The Last Mrs. Parrish - Liv Constantine

Genre: Mystery, Suspense, Thriller

While I don’t remember why I put a hold on Liv Constantine’s The Last Mrs. Parrish, I’m glad it became available. I’m not sure if it is my Nancy Drew roots, but I still really enjoy a good, suspenseful novel. While not truly a mystery, the novel does raise a number of questions that require paying attention and some sleuthing to answer before its end. Told in the perspectives of both the Mrs. Parrishes of the novel, Constantine crafts a suspenseful and exciting thriller. Amber is tired of being poor and overlooked. She has dedicated a fair amount of her young adulthood to becoming the bride of a wealthy man. When she discovers Daphne Patterson, sees her privileged life, she sets her cap for her husband - the mysterious and compelling Jackson Patterson. The first half of the novel is told from her point of view - the second from Daphne’s. 

The two halves cover much of the same time. Constantine masterfully builds and intertwines the two perspectives. She plants the seeds of suspicion and concern in part one. Amber seems the queen of manipulation.  These seeds grow in a suspenseful way throughout. We get to know Daphne much better when she takes over the narration. I enjoyed seeing some of my suspicions confirmed, but was still startled with all that I learned. The tension continues to build, even as the reader has some sense of what is about to happen based on part one. I was listening and found the book very different to turn off, looking for reasons to keep it playing in my ear, invested in the outcome.  Suzanne Elise Freemen and Meghan Wolfe do an excellent job of bringing these complexly developed characters to life. The setting - mostly one of wealth, luxury, and privilege - is a perfect accent to the plot here. (Not quite the resort bribe that I talk about loving here.) The difference between the wealthy and not wealthy contributes much to the events as they develop. Jackson thinks his wealth makes him untouchable; Amber wants the ease and things that she believes come with wealth. Daphne is painfully realistic about the price of wealth. 

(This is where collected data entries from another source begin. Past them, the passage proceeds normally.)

(** ** [deadlock] *)

(** What a process waits for: any sender, a process, or nothing. *)
Definition waits_for (xp : Z) : K (option Z) :=
  do receiving <- RTS_ISSET xp RTS_RECEIVING;
  if receiving : bool then
    do e <- rd xp p_getfrom_e;
    if e =? ANY then ret (Some ANY) else do n <- okendpt e; ret (Some n)
  else
    do sending <- RTS_ISSET xp RTS_SENDING;
    if sending : bool then do e <- rd xp p_sendto_e; do n <- okendpt e; ret (Some n)
    else ret None.

(** The loop follows the chain from [src_dst]; the array [processes] that
    records it has a place per process. *)
Fixpoint deadlock_loop (fuel : nat) (function cp group_size src_dst : Z) : K Z :=
  if src_dst =? ANY then ret 0
  else
    match fuel with
    | O => stuck OutOfFuel
    | S fuel' =>
        if NR_PROCS + NR_TASKS <=? group_size then stuck BadIndex
        else
          do next <- waits_for src_dst;
          match next with
          | None => ret 0
          | Some n =>
              do nr <- rd cp p_nr;
              if n =? nr then
                do fl <- rd src_dst p_rts_flags;
                if (group_size + 1 =? 2) && flag_any (Z.lxor fl (Z.shiftl function 2)) RTS_SENDING
                then ret 0 else ret (group_size + 1)
              else deadlock_loop fuel' function cp (group_size + 1) n
          end
    end.

Definition deadlock (function cp src_dst : Z) : K Z :=
  deadlock_loop PROC_FUEL function cp 1 src_dst.

(** ** Caller queues: [p_caller_q] threaded through [p_q_link] *)

Definition cq_plist (dst : Z) (s : kstate) : plist Z :=
  mk_plist (p_caller_q (k_proc s dst)) (fun k => p_q_link (k_proc s k)).

(** [*xpp = v] on the caller queue of [dst]. *)
Definition cq_assign (dst : Z) (xpp : ploc Z) (v : option Z) : K unit :=
  match xpp with
  | LHead => wr dst (set_p_caller_q v)
  | LNext k => wr k (set_p_q_link v)
  end.

(** Walk the caller queue of [dst] up to the first process that satisfies [stop]. *)
Definition cq_walk (dst : Z) (stop : proc -> Z -> bool) : K (ploc Z) := fun s =>
  match walk (fun k => stop (k_proc s k) k) PROC_FUEL (cq_plist dst s) LHead with
  | Some xpp => Done xpp s
  | None => Stuck OutOfFuel
  end.

(** ** [mini_send] *)

(** The message buffer of a call: an address of the caller, or a kernel variable. *)
Inductive msg_ptr := PVir (v : Z) | PKern (m : message).

(** [linaddr = umap_local(caller_ptr, D, m_ptr, sizeof(message))]; [None] when it is 0. *)
Definition map_msg (caller : Z) (m_ptr : msg_ptr) : K (option msg_src) :=
  match m_ptr with
  | PKern m => ret (Some (MKern m))
  | PVir v =>
      do lin <- umap_local caller SEG_D v (Z.of_nat MESSAGE_SIZE);
      if lin =? 0 then ret None else ret (Some (MLin lin))
  end.

(** Append [caller] to the caller queue of [dst]. *)
Definition cq_append (caller dst : Z) : K unit :=
  do xpp <- cq_walk dst (fun _ _ => false);
  do! cq_assign dst xpp (Some caller);
  wr caller (set_p_q_link None).

Definition mini_send (caller dst_e : Z) (m_ptr : msg_ptr) (flags : Z) : K Z :=
  do lin <- map_msg caller m_ptr;
  match lin with
  | None => ret EFAULT
  | Some src =>
      let dst := _ENDPOINT_P dst_e in
      do dead <- RTS_ISSET dst RTS_NO_ENDPOINT;
      if dead : bool then ret EDSTDIED
      else
        do cep <- rd caller p_endpoint;
        do w <- WILLRECEIVE dst cep;
        if w : bool then
          do r <- QueueMess cep src dst;
          if negb (r =? OK) then ret r
          else do! RTS_UNSET dst RTS_RECEIVING; ret OK
        else if flag_any flags NON_BLOCKING then ret ENOTREADY
        else
          do d <- deadlock SEND caller dst;
          if negb (d =? 0) then ret ELOCKED
          else
            do c <- gets (fun s => match src with
                                   | MLin lin => read_message s lin
                                   | MKern m => (message_bytes m, true)
                                   end);
            do! wr caller (fun p => set_p_sendmsg (overwrite (fst c) (p_sendmsg p)) p);
            if negb (snd c) then ret EFAULT
            else
              do! RTS_SET caller RTS_SENDING;
              do! wr caller (set_p_sendto_e dst_e);
              do! cq_append caller dst;
              ret OK
  end.

(** [lock_send]. *)
Definition lock_send (dst_e : Z) (m : message) : K Z :=
  do! lock;
  do cur <- gets proc_ptr;
  do cur <- from_ptr cur;
  do result <- mini_send cur dst_e (PKern m) 0;
  do! unlock;
  ret result.

(** ** Asynchronous messages: [asynmsg_t] tables in the memory of the sender *)

Definition ASYNMSG_SIZE : Z := 48.
Definition AMF_EMPTY : Z := 0.
Definition AMF_VALID : Z := 1.
Definition AMF_DONE : Z := 2.
Definition AMF_NOTIFY : Z := 4.
Definition AMF_NOREPLY : Z := 8.
Definition AM_FLAGS : Z := 0.
Definition AM_DST : Z := 4.
Definition AM_RESULT : Z := 8.
Definition AM_MSG : Z := 12.

Definition am_addr (table_v i field : Z) : Z := u32 (table_v + i * ASYNMSG_SIZE + field).

Definition word_of (bs : list Z) : Z :=
  match bs with [b0; b1; b2; b3] => bytes_word b0 b1 b2 b3 | _ => 0 end.

(** [A_RETRIEVE(entry, field)] of an [int] and of the message, [A_INSERT(entry, field)];
    [None] and [false] make the caller return EFAULT. *)
Definition A_RETRIEVE (cep table_v i field : Z) : K (option Z) :=
  do r <- data_copy_in cep (am_addr table_v i field) 4 false;
  if negb (fst r =? OK) then ret None else ret (Some (word_of (snd r))).

Definition A_RETRIEVE_msg (cep table_v i : Z) : K (option message) :=
  do r <- data_copy_in cep (am_addr table_v i AM_MSG) (Z.of_nat MESSAGE_SIZE) false;
  if negb (fst r =? OK) then ret None else ret (Some (bytes_message (snd r))).

Definition A_INSERT (cep table_v i field v : Z) : K bool :=
  do r <- data_copy_out (word_bytes v) cep (am_addr table_v i field) false;
  ret (r =? OK).

(** The result and the flags of an entry that has been processed. *)
Definition am_finish (cep table_v i result flags : Z) : K bool :=
  do ok <- A_INSERT cep table_v i AM_RESULT result;
  if negb ok then ret false
  else A_INSERT cep table_v i AM_FLAGS (flag_set flags AMF_DONE).

(** Reserved bits are set, or the entry is not valid. *)
Definition am_bad_flags (flags : Z) : bool :=
  negb (Z.ldiff (u32 flags) (AMF_VALID + AMF_DONE + AMF_NOTIFY + AMF_NOREPLY) =? 0) ||
  negb (flag_any flags AMF_VALID).

(** [try_one(src_ptr, dst_ptr, postponed)]: the result, and the new value of
    [*postponed], which a caller that passed NULL ignores. *)
Definition try_one (src dst : Z) (postponed : bool) : K (Z * bool) :=
  do privp <- priv_of src;
  do id <- rdp privp s_id;
  if id =? USER_PRIV_ID then ret (EAGAIN, postponed)
  else
    do size <- rdp privp s_asynsize;
    if size =? 0 then ret (EAGAIN, postponed)
    else
      do dnr <- rd dst p_nr;
      do may <- may_send_to src dnr;
      if negb may then ret (EAGAIN, postponed)
      else
        do table_v <- rdp privp s_asyntab;
        do dst_e <- rd dst p_endpoint;
        do sep <- rd src p_endpoint;
        do r <- fold_exit (seqZ 0 size) (true, postponed) (fun acc i =>
          do fo <- A_RETRIEVE sep table_v i AM_FLAGS;
          match fo with
          | None => ret (inr (EFAULT, snd acc))
          | Some flags =>
              if flags =? 0 then ret (inl acc)
              else if am_bad_flags flags then
                do! wrp privp (set_s_asynsize 0); ret (inr (EINVAL, snd acc))
              else if flag_any flags AMF_DONE then ret (inl acc)
              else
                do d <- A_RETRIEVE sep table_v i AM_DST;
                match d with
                | None => ret (inr (EFAULT, snd acc))
                | Some d =>
                    if negb (d =? dst_e) then ret (inl (false, snd acc))
                    else
                      do mf <- rd dst p_misc_flags;
                      if flag_any flags AMF_NOREPLY && flag_any mf MF_REPLY_PEND
                      then ret (inl (false, true))
                      else
                        do mo <- A_RETRIEVE_msg sep table_v i;
                        match mo with
                        | None => ret (inr (EFAULT, snd acc))
                        | Some m =>
                            do q <- QueueMess sep (MKern m) dst;
                            do ok <- am_finish sep table_v i q flags;
                            if negb ok then ret (inr (EFAULT, snd acc)) else ret (inr (OK, snd acc))
                        end
                end
          end);
        match r with
        | inr v => ret v
        | inl acc => do! when (fst acc) (wrp privp (set_s_asynsize 0)); ret (EAGAIN, snd acc)
        end.

(** [try_async]. *)
Definition try_async (caller : Z) : K Z :=
  do r <- fold_exit all_privs false (fun postponed privp =>
    do nr <- rdp privp s_proc_nr;
    if nr =? NONE then ret (inl postponed)
    else
      do r <- try_one nr caller postponed;
      if fst r =? OK then ret (inr OK) else ret (inl (snd r)));
  match r with
  | inr v => ret v
  | inl postponed =>
      do! when (negb postponed)
            (wr caller (fun p => set_p_misc_flags (flag_clear (p_misc_flags p) MF_ASYNMSG) p));
      ret ESRCH
  end.

(** ** [mini_receive] *)

(** [for (i=0; ! ( *chunk & (1<<i)); ++i) {}] on a chunk that is not 0. *)
Definition lowest_bit (chunk : Z) : Z :=
  match find (fun i => Z.testbit chunk i) (seqZ 0 BITCHUNK_BITS) with Some i => i | None => 0 end.

(** The loop over the chunks of pending notifications: [Some (Some r)] returns
    [r], [Some None] leaves the loop.  Of each chunk only the first bit is looked at. *)
Definition receive_notify (caller src_e src_p : Z) : K (option (option Z)) :=
  do privp <- priv_of caller;
  for_return (seqZ 0 NR_SYS_CHUNKS) (fun c =>
    do chunk <- rdp privp (fun sp => s_notify_pending sp c);
    if chunk =? 0 then ret None
    else
      let i := lowest_bit chunk in
      let src_id := c * BITCHUNK_BITS + i in
      if NR_SYS_PROCS <=? src_id then ret (Some None)
      else
        do src_proc_nr <- rdp src_id s_proc_nr;
        if negb (src_e =? ANY) && negb (src_p =? src_proc_nr) then ret None
        else
          do! wrp privp (fun sp => set_s_notify_pending (unset_sys_bit (s_notify_pending sp) src_id) sp);
          do m <- BuildNotifyMessage src_proc_nr caller;
          do hisep <- rd src_proc_nr p_endpoint;
          do r <- QueueMess hisep (MKern m) caller;
          if negb (r =? OK) then panic "mini_receive: local QueueMess failed"
          else ret (Some (Some OK))).

(** The search of the caller queue: [true] when a message was taken. *)
Definition receive_queued (caller src_e src_p : Z) : K bool :=
  do xpp <- cq_walk caller (fun p _ => (src_e =? ANY) || (src_p =? p_nr p));
  do cur <- gets (fun s => deref (cq_plist caller s) xpp);
  match cur with
  | None => ret false
  | Some x =>
      do xep <- rd x p_endpoint;
      do m <- rd x p_sendmsg;
      do! QueueMess xep (MKern m) caller;
      do mf <- rd x p_misc_flags;
      do! when (flag_any mf MF_SIG_DELAY) (sig_delay_done x);
      do! RTS_UNSET x RTS_SENDING;
      do nxt <- rd x p_q_link;
      do! cq_assign caller xpp nxt;
      ret true
  end.

(** No message: block the caller, unless it must not. *)
Definition receive_block (caller src_e src_p flags : Z) : K Z :=
  if negb (flag_any flags NON_BLOCKING) then
    do d <- deadlock RECEIVE caller src_p;
    if negb (d =? 0) then ret ELOCKED
    else
      do! wr caller (set_p_getfrom_e src_e);
      do! RTS_SET caller RTS_RECEIVING;
      ret OK
  else ret ENOTREADY.

(** The available messages are tried in order: notifications, queued senders,
    asynchronous messages. *)
Definition receive_available (caller src_e src_p : Z) : K bool :=
  do sending <- RTS_ISSET caller RTS_SENDING;
  if sending : bool then ret false
  else
    do mf <- rd caller p_misc_flags;
    do n <- (if negb (flag_any mf MF_REPLY_PEND) then receive_notify caller src_e src_p
             else ret None);
    match n with
    | Some (Some _) => ret true
    | _ =>
        do got <- receive_queued caller src_e src_p;
        if got : bool then ret true
        else
          do mf <- rd caller p_misc_flags;
          if flag_any mf MF_ASYNMSG then
            do r <- (if negb (src_e =? ANY)
                     then do r <- try_one src_p caller false; ret (fst r)
                     else try_async caller);
            ret (r =? OK)
          else ret false
    end.

Definition mini_receive (caller src_e m_ptr flags : Z) : K Z :=
  do lin <- umap_local caller SEG_D m_ptr (Z.of_nat MESSAGE_SIZE);
  if lin =? 0 then ret EFAULT
  else
    do! wr caller (set_p_delivermsg_lin lin);
    do! wr caller (set_p_delivermsg_vir m_ptr);
    do src_p <- (if src_e =? ANY then ret ANY else okendpt src_e);
    do dead <- (if src_e =? ANY then ret false else RTS_ISSET src_p RTS_NO_ENDPOINT);
    if dead : bool then ret ESRCDIED
    else
      do got <- receive_available caller src_e src_p;
      if got : bool then ret OK else receive_block caller src_e src_p flags.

Spoiler alert* I don’t like to give things away, but I could not stop thinking about Charlotte Perkins Gilman’s “The Yellow Wallpaper” as I was reading this. The issues raised in this 1892 short story about the lack of autonomy for women seem illustrated in a contemporary way here. While many readers will be picking up Constantine’s subtle hints - the full picture of Jackson is not fully illustrated until part two. How much do I hate considering how, still today, a woman can be essentially a prisoner of the man she marries - especially when wealth and innocent children are involved. Constantine successfully illustrates not just once, but twice, how such “relationships” are developed. While in the end, I can’t admire either Amber at all - and admire Daphne only a bit for taking charge of her life, I admire Liv Constantine for her skill in bringing them both to life in The Last Mrs. Parrish. She successfully creates remarkable suspense and entertainment, and provokes serious thought.